(** * yass configuration layer: [FrozenJSON] and [Config]

    A shallow embedding of [src/yass/config.py] and the properties of its
    attribute facade, schema validation, immutability guard and batch plan.

    Conventions of the embedding.
    - A Python object is its instance dictionary ([__dict__]); methods are
      functions in a state-and-exception monad over that dictionary.
    - A Python [dict] is an association list in insertion order with distinct
      keys; assignment to an existing key keeps its position.  Keys are
      strings.
    - Python [int] is [Z]; Python [float] (and [numpy.float64]) is an IEEE-754
      binary64 number, [spec_float] with the operations of [SpecFloat] at
      precision 53 and maximal exponent 1024.  Division is Python 3's true
      division.
    - Arithmetic is modelled on numbers.  An operand that is a string, a list
      or a foreign object has an arithmetic of its own in Python (repetition,
      broadcasting); the model answers [Unmodelled] there, as it does for an
      object whose [_data] is not a dict.
    - Attribute access [self.name] is normal lookup (data descriptors of the
      type, the instance dictionary, the attributes of the class) and, only
      when that fails, the hook [__getattr__]; what every object has from
      the interpreter is a parameter, the record [object_model].
    - What [config.py] imports is a parameter, the record [host].
    - Logging calls are not modelled: they read attributes that exist and
      change nothing. *)

From Stdlib Require Import ZArith List String Ascii Bool Lia.
From Stdlib Require Import Floats.SpecFloat.
Import ListNotations.

Local Open Scope string_scope.
Local Open Scope list_scope.
Local Open Scope Z_scope.

Local Set Warnings "-register-all".

(** ** Python values *)

(** The values a parsed YAML document is made of, plus [VOpaque] for objects
    of other types (a logger, a numpy array): such an object is neither a
    [Mapping] nor a [MutableSequence]. *)
Inductive value : Type :=
| VNone
| VBool (b : bool)
| VInt (z : Z)
| VFloat (f : spec_float)
| VStr (s : string)
| VList (l : list value)
| VDict (d : list (string * value))
| VOpaque (tag : string).

Definition dict := list (string * value).

Fixpoint dict_get (d : dict) (k : string) : option value :=
  match d with
  | [] => None
  | (k', v) :: d' => if String.eqb k' k then Some v else dict_get d' k
  end.

(** [d[k] = v] *)
Fixpoint dict_set (d : dict) (k : string) (v : value) : dict :=
  match d with
  | [] => [(k, v)]
  | (k', v') :: d' =>
      if String.eqb k' k then (k', v) :: d' else (k', v') :: dict_set d' k v
  end.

————

EXERCISE DIRECTIONS
Across the records above, in how many lines does the string "Python" appear? Reply with the figure alone.

ANSWER BOX
6